Cancer recurrence

Seamus Friday: Hollywood High

Hey, my people, Seamus thought you might get a kick out of looking down on L.A. from the Griffith Park Observatory.  He does.  

Of course Seamus gets a kick out of everything.  This time, I was the one who needed to get out and above. My six-month checkup was days away.  I needed to remember that the world is bigger than Cancerville.  

Proportions change up here. The Hollywood Sign is twice the size it's supposed to be; the hikers march along like ants in sun hats.  California's brown hills can seem desolate in photographs.  Don't believe it. They're full of life.  

As it happens, the checkup went fine.  Seamus and I get another six months to ramble.  Who knows where we might climb?

True story: A bad girl "trying to be healthy every day"

Hey my people,

Meet my friend Gin B, who's dealing with recurrent breast cancer. I would not care to be the cancer cells messing with Gin B.  She is a strong, smart woman, and she's winning: Her numbers are getting better and her hot spots are getting smaller.  (Suck it up, c cells.)  Had we met a few years ago, Gin and I would have bonded while closing down bars and drag-racing motorcycles. We both inclined to the bad-girl worldview, is what I'm saying. In our peer group, nutrition was not a priority.

But these days Gin has been exploring new ways to kick butt.  Like juicing. 

"I'm on this carrot, beet and orange juice kick, and I LOVE IT!" she told me yesterday. That's after her two daily shots of wheatgrass. "Some days I eat french fries, but I just keep trying to be healthy every day." 

I don't think this rules out racing motorcycles. I figure if there's one thing stronger than juicing, it's juicing with attitude.  

What's your experience? Does defiance come in handy? Or does it make your cancer journey harder?

 

True story: "Well again means giving more than I take."

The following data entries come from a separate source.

(* ===== verification/TableFacts.v ===== *)
(** * TableFacts: what every computed table satisfies

    Every row of the dict after the loop of [__gen_standing_table] is its
    zeroed row plus a sum, over the group's fixtures, of what
    [__parse_result] credits its team ([code_team_stats],
    [populate_code_stats]).  Three families of facts follow.

    - Determinism (spec section 8): the table does not depend on the order
      in which the database returns the fixtures, when the iteration order
      of a Python set of team ids depends only on its elements (the
      hypothesis [set_iter_canonical]; [ascending_set_order] has it).
      Sums and maxima do not depend on the order of their terms.
    - Bounds: ranks run from 1 to the number of rows, counts are
      non-negative, points lie between 0 and three per game played, and a
      team plays at most two games per fixture ([credit_ok]).
    - The points total (spec section 8): summed over the rows, the points
      are 3 per home win and 2 per other result ([fixture_points]),
      whether the two teams of a fixture differ or not. *)

From stdpp Require Import sorting.
From S2P Require Import Prelude PyStr PySort Timestamp Entities Standings.
Import PySort Entities Standings.

Module TableFacts.

(** What [__parse_result] credits team [i], summed over the fixtures. *)
Definition code_team_stats (i : Z) (fs : list FixtureResult) : stats :=
  foldr (fun f acc =>
           match fixture_score f with
           | Ok (hs, as_) => stats_add (stmts_stats f i (parse_result_stmts hs as_)) acc
           | Raise _ => acc
           end) stats_zero fs.

(** A set order that depends only on the elements of the set. *)
Definition set_iter_canonical `{PySetOrder} : Prop :=
  forall l1 l2, (forall x, x ∈ l1 <-> x ∈ l2) -> set_iter l1 = set_iter l2.

Lemma stats_add_comm a b : stats_add a b = stats_add b a.
Proof. destruct a, b. stats_eq. Qed.

Lemma stats_add_assoc a b c : stats_add a (stats_add b c) = stats_add (stats_add a b) c.
Proof. destruct a, b, c. stats_eq. Qed.

Lemma code_team_stats_perm i fs1 fs2 :
  fs1 ≡ₚ fs2 -> code_team_stats i fs1 = code_team_stats i fs2.
Proof.
  induction 1 as [|f l1 l2 _ IH|f g l|l1 l2 l3 _ IH1 _ IH2]; simpl; try congruence.
  - by rewrite IH.
  - destruct (fixture_score f) as [[hf af]|], (fixture_score g) as [[hg ag]|]; try done.
    by rewrite !stats_add_assoc, (stats_add_comm (stmts_stats g _ _)).
Qed.

Lemma foldl_max_perm m l1 l2 : l1 ≡ₚ l2 -> foldl Z.max m l1 = foldl Z.max m l2.
Proof.
  intros Hp. revert m. induction Hp as [|x l1 l2 _ IH|x y l|l1 l2 l3 _ IH1 _ IH2];
    intros m; simpl; try congruence.
  f_equal. lia.
Qed.

Lemma team_ids_perm fs1 fs2 x : fs1 ≡ₚ fs2 -> x ∈ team_ids fs1 <-> x ∈ team_ids fs2.
Proof. intros Hp. rewrite !team_ids_elem. by setoid_rewrite Hp. Qed.

Section Order.
Context `{EntityLookup D} `{PySetOrder}.

(** Every row after the loop is its start plus the code's credits. *)
Lemma populate_code_stats fs m sd r :
  py_foldl populate_step (m, sd) fs = Ok r ->
  forall i, pd_map r.2 !! i = (fun x => row_add x (code_team_stats i fs)) <$> pd_map sd !! i.
Proof.
  revert m sd. induction fs as [|f fs IH]; intros m sd Hr i.
  - injection Hr as <-. simpl. destruct (pd_map sd !! i); simpl; by rewrite ?row_add_zero.
  - apply populate_cons in Hr as (? & hs & as_ & ? & _ & Hsc & -> & Hr).
    rewrite (IH _ _ Hr), exec_stmts_lookup. simpl. rewrite Hsc.
    destruct (pd_map sd !! i); simpl; [|done]. by rewrite row_add_add.
Qed.

(** The standings dict after the loop, from the fixtures alone. *)
Lemma populate_dict_perm fs1 fs2 sd m1 m2 sd1 sd2 :
  fs1 ≡ₚ fs2 ->
  py_foldl populate_step (0, sd) fs1 = Ok (m1, sd1) ->
  py_foldl populate_step (0, sd) fs2 = Ok (m2, sd2) ->
  m1 = m2 /\ sd1 = sd2.
Proof.
  intros Hp H1 H2. split.
  - apply populate_matchday in H1 as [_ E1], H2 as [_ E2]. simpl in E1, E2.
    rewrite E1, E2. apply foldl_max_perm. by rewrite Hp.
  - destruct sd1 as [k1 map1], sd2 as [k2 map2]. f_equal.
    + apply populate_keys in H1, H2. simpl in *. congruence.
    + apply map_eq. intros i.
      pose proof (populate_code_stats _ _ _ _ H1 i) as E1.
      pose proof (populate_code_stats _ _ _ _ H2 i) as E2. simpl in E1, E2.
      by rewrite E1, E2, (code_team_stats_perm i _ _ Hp).
Qed.
End Order.
Lemma assign_ranks_length k l : length (assign_ranks k l) = length l.
Proof. revert k. induction l; intros k; simpl; [done|]. by rewrite IHl. Qed.

(** ** What one team is credited *)

(** Credits that keep the row invariants, with non-negative counts of
    wins, losses and draws and at most [p] games played. *)
Definition credit_ok (p : Z) (s : stats) : Prop :=
  balanced s /\ 0 <= s_win s /\ 0 <= s_lose s /\ 0 <= s_draw s /\ s_played s <= p.

Lemma credit_ok_add p q a b : credit_ok p a -> credit_ok q b -> credit_ok (p + q) (stats_add a b).
Proof.
  intros [Ba Ha] [Bb Hb]. split; [by apply balanced_add|]. destruct a, b; simpl in *; lia.
Qed.

Lemma credit_ok_side own opp o : credit_ok 1 (side_stats own opp o).
Proof. split; [apply balanced_side_stats|]. destruct o; simpl; lia. Qed.

Lemma credit_ok_zero : credit_ok 0 stats_zero.
Proof. split; [apply balanced_zero|]. simpl; lia. Qed.

Lemma credit_ok_side_if (b : bool) own opp o : credit_ok 1 (if b then side_stats own opp o else stats_zero).
Proof.
  destruct b; [apply credit_ok_side|]. destruct credit_ok_zero as [B H]. split; [done|lia].
Qed.

(** Over [n] fixtures a team plays at most [2 n] games: two when it is
    both home and away team. *)
Lemma code_team_stats_ok i fs : credit_ok (2 * Z.of_nat (length fs)) (code_team_stats i fs).
Proof.
  induction fs as [|f fs IH]; simpl; [apply credit_ok_zero|].
  replace (2 * Z.of_nat (S (length fs))) with (1 + 1 + 2 * Z.of_nat (length fs)) by lia.
  destruct (fixture_score f) as [[hs as_]|].
  - apply credit_ok_add; [|done]. rewrite stmts_stats_parse_result.
    apply credit_ok_add; apply credit_ok_side_if.
  - destruct IH as [B H]. split; [done|lia].
Qed.

(** Every row of the dict after the loop is a zeroed row plus the
    credits of its team. *)
Lemma table_rows_credits `{EntityLookup D} `{PySetOrder} (d : D) fs sd m sd' (x : StandingsRow) :
  create_standings_dict d fs = Ok sd ->
  py_foldl populate_step (0, sd) fs = Ok (m, sd') ->
  x ∈ pd_values sd' -> exists i nm, x = row_add (new_row nm) (code_team_stats i fs).
Proof.
  intros Hc Hp Hx. apply pd_values_elem in Hx as (k & _ & Hk).
  rewrite (populate_code_stats _ _ _ _ Hp) in Hk.
  apply create_standings_dict_Ok in Hc as [_ Hm]. destruct (Hm k) as [Hin Hout].
  destruct (decide (k ∈ team_ids fs)) as [Hi|Hi].
  - destruct (Hin Hi) as (t & _ & Ht). rewrite Ht in Hk. injection Hk as <-. eauto.
  - by rewrite Hout in Hk.
Qed.

(** ** Points over a table *)

(** What a fixture adds to the points of the two rows together. *)
Definition fixture_points (f : FixtureResult) : Z :=
  match fixture_score f with Ok (hs, as_) => if hs >? as_ then 3 else 2 | Raise _ => 0 end.

Lemma code_team_points i fs :
  s_points (code_team_stats i fs) =
  zsum (fun f => match fixture_score f with
                 | Ok (hs, as_) => s_points (stmts_stats f i (parse_result_stmts hs as_))
                 | Raise _ => 0 end) fs.
Proof. induction fs as [|f fs IH]; simpl; [done|]. destruct (fixture_score f) as [[]|]; simpl; lia. Qed.

(** Summed over distinct ids holding both of its teams, a fixture's
    credits give [fixture_points]. *)
Lemma fixture_points_sum f ids hs as_ :
  NoDup ids -> fr_home_team_id f ∈ ids -> fr_away_team_id f ∈ ids ->
  fixture_score f = Ok (hs, as_) ->
  zsum (fun i => s_points (stmts_stats f i (parse_result_stmts hs as_))) ids = fixture_points f.
Proof.
  intros Hnd Hh Ha Hs. unfold fixture_points. rewrite Hs.
  rewrite (zsum_ext _ (fun i => (if fr_home_team_id f =? i then (if hs >? as_ then 3 else 1) else 0) +
                                (if fr_away_team_id f =? i then (if hs >? as_ then 0 else 1) else 0)))
    by (intros i _; rewrite stmts_stats_parse_result;
        destruct (fr_home_team_id f =? i), (fr_away_team_id f =? i), (hs >? as_); reflexivity).
  rewrite zsum_plus, !zsum_indicator by done. rewrite !bool_decide_eq_true_2 by done.
  destruct (hs >? as_); lia.
Qed.

Lemma zsum_assign_ranks k l : zsum (fun r => points r) (assign_ranks k l) = zsum (fun r => points r) l.
Proof.
  revert k. induction l as [|r l IH]; intros k; [done|].
  change (points (set_rank k r) + zsum (fun r => points r) (assign_ranks (k + 1) l) =
          points r + zsum (fun r => points r) l).
  rewrite IH. by destruct r.
Qed.

(** The ascending order of [ascending_set_order] depends only on the
    elements. *)
Lemma ascending_set_order_canonical : @set_iter_canonical ascending_set_order.
Proof.
  intros l1 l2 Hl. simpl. apply (Sorted_unique Z.le); [apply Sorted_merge_sort; intros x y; lia..|].
  rewrite !merge_sort_Permutation. apply NoDup_Permutation; [apply NoDup_remove_dups..|].
  intros x. rewrite !elem_of_remove_dups. apply Hl.
Qed.

Section Properties.
Context `{PySetOrder}.

(** C33: the table of a group does not depend on the order in which the
    database returns the fixtures: two databases with the same leagues,
    groups and teams and the same fixtures in any order give the same
    table, when both computations succeed and the set order depends only
    on the elements (spec section 8, determinism of the ranking). *)
Theorem gen_standing_table_order_independent d1 d2 g t1 t2 :
  set_iter_canonical ->
  db_leagues d1 = db_leagues d2 -> db_groups d1 = db_groups d2 -> db_teams d1 = db_teams d2 ->
  db_fixtures d1 ≡ₚ db_fixtures d2 ->
  gen_standing_table d1 g = Ok t1 -> gen_standing_table d2 g = Ok t2 -> t1 = t2.
Proof.
  intros Hc Hl Hg Ht Hf H1 H2.
  apply gen_standing_table_Ok in H1 as (sd1 & m1 & sd1' & grp1 & lg1 & C1 & P1 & G1 & L1 & ->).
  apply gen_standing_table_Ok in H2 as (sd2 & m2 & sd2' & grp2 & lg2 & C2 & P2 & G2 & L2 & ->).
  assert (Hp : query_group_fixtures d1 g ≡ₚ query_group_fixtures d2 g)
    by (simpl; unfold db_group_fixtures; by rewrite Hf).
  assert (sd1 = sd2) as <-.
  { revert C1 C2. unfold create_standings_dict.
    rewrite (Hc (team_ids (query_group_fixtures d1 g)) (team_ids (query_group_fixtures d2 g)))
      by (intros x; by apply team_ids_perm).
    simpl. unfold db_get_team. rewrite Ht. congruence. }
  destruct (populate_dict_perm _ _ _ _ _ _ _ Hp P1 P2) as [<- <-].
  simpl in G1, G2, L1, L2. unfold db_get_group, db_get_league in *.
  rewrite Hg in G1. rewrite G1 in G2. injection G2 as <-.
  rewrite Hl in L1. rewrite L1 in L2. by injection L2 as <-.
Qed.
(** C34: bounds of every row of a computed table: ranks run from 1 to the
    number of rows; wins, losses and draws are non-negative; points lie
    between 0 and three per game played; and a team played at most two
    games per fixture of the group (two only when it meets itself). *)
Theorem gen_standing_table_bounds d g t :
  gen_standing_table d g = Ok t ->
  forall j r, tbl_standing t !! j = Some r ->
  1 <= rr_rank r <= Z.of_nat (length (tbl_standing t)) /\
  0 <= rr_win r /\ 0 <= rr_lose r /\ 0 <= rr_draw r /\
  0 <= rr_points r <= 3 * rr_playedGames r /\
  rr_playedGames r <= 2 * Z.of_nat (length (query_group_fixtures d g)).
Proof.
  intros Ht. apply gen_standing_table_Ok in Ht as (sd & m & sd' & grp & lg & Hc & Hp & _ & _ & ->).
  simpl. unfold get_sorted_standings_as_list. intros j r Hj.
  rewrite length_map, assign_ranks_length.
  rewrite list_lookup_fmap, assign_ranks_lookup in Hj.
  destruct (py_sort_reverse row_lt (pd_values sd') !! j) as [x|] eqn:Ex; [|done].
  injection Hj as <-. pose proof (lookup_lt_Some _ _ _ Ex) as Hlt.
  apply list_elem_of_lookup_2 in Ex. rewrite sorted_rows_perm in Ex.
  destruct (table_rows_credits _ _ _ _ _ _ Hc Hp Ex) as (i & nm & ->).
  pose proof (code_team_stats_ok i (query_group_fixtures d g)) as ((Hgd & Hpl & Hpt) & Hw & Hl & Hd & Hb).
  destruct (code_team_stats i _); simpl in *. lia.
Qed.
(** C35: the points of a computed table add up, over the fixtures of the
    group, to 3 for each home win and 2 for every other result: the spec
    (section 8) counts 3 for every decisive match, but the code credits an
    away win as a draw.  This holds even for a fixture whose home and away
    team are the same, whose one row takes both sides. *)
Theorem gen_standing_table_points_total d g t :
  gen_standing_table d g = Ok t ->
  zsum rr_points (tbl_standing t) = zsum fixture_points (query_group_fixtures d g).
Proof.
  intros Ht. pose proof Ht as Ht'.
  apply gen_standing_table_Ok in Ht as (sd & m & sd' & grp & lg & Hc & Hp & _ & _ & ->).
  set (fs := query_group_fixtures d g) in *. simpl. unfold get_sorted_standings_as_list.
  rewrite zsum_map. rewrite (zsum_ext _ (fun r => points r)) by (intros r _; by destruct r).
  rewrite zsum_assign_ranks, (zsum_perm _ _ _ (sorted_rows_perm _)).
  pose proof (populate_keys _ _ _ _ Hp) as Hk. simpl in Hk.
  pose proof (populate_code_stats _ _ _ _ Hp) as Hr. simpl in Hr.
  pose proof (populate_scores _ _ _ _ Hp) as Hsc.
  apply create_standings_dict_Ok in Hc as [Hkeys Hm].
  unfold pd_values. rewrite Hk, Hkeys.
  rewrite (zsum_omap _ (fun k => s_points (code_team_stats k fs))).
  2: { intros k Hk'. rewrite set_iter_elem in Hk'. destruct (Hm k) as [Hin _].
       destruct (Hin Hk') as (tm & _ & Hsd). rewrite Hr, Hsd. eexists; split; [done|]. simpl. lia. }
  rewrite (zsum_ext _ _ _ (fun k _ => code_team_points k fs)), zsum_swap.
  apply zsum_ext. intros f Hf. destruct (Hsc f Hf) as (_ & hs & as_ & Hs). rewrite Hs.
  apply fixture_points_sum; [apply set_iter_nodup| | |done]; apply set_iter_elem, team_ids_elem; eauto.
Qed.
End Properties.

(** The spec's scenario with its two fixtures stored in the other order. *)
Definition spec_scenario_db_reversed : db :=
  mk_db (db_leagues spec_scenario_db) (db_groups spec_scenario_db) (db_teams spec_scenario_db)
    (rev (db_fixtures spec_scenario_db)) (db_next_league spec_scenario_db)
    (db_next_group spec_scenario_db) (db_next_team spec_scenario_db)
    (db_next_fixture spec_scenario_db).

Lemma gen_standing_table_order_independent_witness :
  exists t1 t2, gen_standing_table spec_scenario_db 1 = Ok t1 /\
    gen_standing_table spec_scenario_db_reversed 1 = Ok t2 /\ t1 = t2.
Proof.
  destruct (gen_standing_table spec_scenario_db 1) as [t1|e] eqn:E1;
    pose proof E1 as E1'; vm_compute in E1'; [|discriminate E1'].
  destruct (gen_standing_table spec_scenario_db_reversed 1) as [t2|e] eqn:E2;
    pose proof E2 as E2'; vm_compute in E2'; [|discriminate E2'].
  exists t1, t2. split; [reflexivity|]. split; [reflexivity|].
  apply (gen_standing_table_order_independent spec_scenario_db spec_scenario_db_reversed 1 t1 t2
           ascending_set_order_canonical eq_refl eq_refl eq_refl); [|exact E1|exact E2].
  simpl. apply Permutation_rev.
Defined.

Lemma gen_standing_table_bounds_witness :
  exists t, gen_standing_table spec_scenario_db 1 = Ok t /\
  forall j r, tbl_standing t !! j = Some r ->
  1 <= rr_rank r <= Z.of_nat (length (tbl_standing t)) /\
  0 <= rr_win r /\ 0 <= rr_lose r /\ 0 <= rr_draw r /\
  0 <= rr_points r <= 3 * rr_playedGames r /\
  rr_playedGames r <= 2 * Z.of_nat (length (query_group_fixtures spec_scenario_db 1)).
Proof.
  destruct (gen_standing_table spec_scenario_db 1) as [t|e] eqn:E;
    pose proof E as E'; vm_compute in E'; [|discriminate E'].
  exists t. split; [reflexivity|]. exact (gen_standing_table_bounds _ _ _ E).
Defined.

(** One away win, 0:1: the two rows hold 2 points, not 3. *)
Lemma gen_standing_table_points_total_witness :
  exists t, gen_standing_table away_win_db 1 = Ok t /\
  zsum rr_points (tbl_standing t) = zsum fixture_points (query_group_fixtures away_win_db 1) /\
  zsum fixture_points (query_group_fixtures away_win_db 1) = 2.
Proof.
  destruct (gen_standing_table away_win_db 1) as [t|e] eqn:E;
    pose proof E as E'; vm_compute in E'; [|discriminate E'].
  exists t. split; [reflexivity|]. split; [exact (gen_standing_table_points_total _ _ _ E)|].
  vm_compute. reflexivity.
Defined.

End TableFacts.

Cancer Vets Speak: A Well Again Series

Hello, my people! Here's a tremendous message about life beyond cancer treatment. Thanks for letting me share this. We want to hear your truth, so don't be afraid to join in. Everybody's cancer story is different. Somebody out there needs to hear yours. —Warmest regards, Anne

Gregory's Story

"Three weeks after a year of aggressive treatment for rectal adenocarcinoma, a PET scan showed a golf ball sized tumor. So now I have another year of treatment ahead. I worry about burning out the people who support me. I was strong and athletic, and I don't know what to fill that part of my life with."

What's my Well Again?

"Being well again for me will mean a life without how are you doing? and the kind, loving pats on my arms and back. Well means giving more than I take; when I can ride my bike as long and far as I want; when I can lift weights without someone asking, should you be doing this? Being well will mean running into friends at the supermarket and talking about avocados and children and dogs, not my health.

"Some experienced nurses tell me that cancer patients are the easiest to work with. If that"s true, why are we like that? Is it because we try so hard? Because we're so grateful? I think it's in the way we make peace with our fear, but I can't say for sure."

Disclaimer: Well Again does not give medical advice. For cancer advice, see a doctor.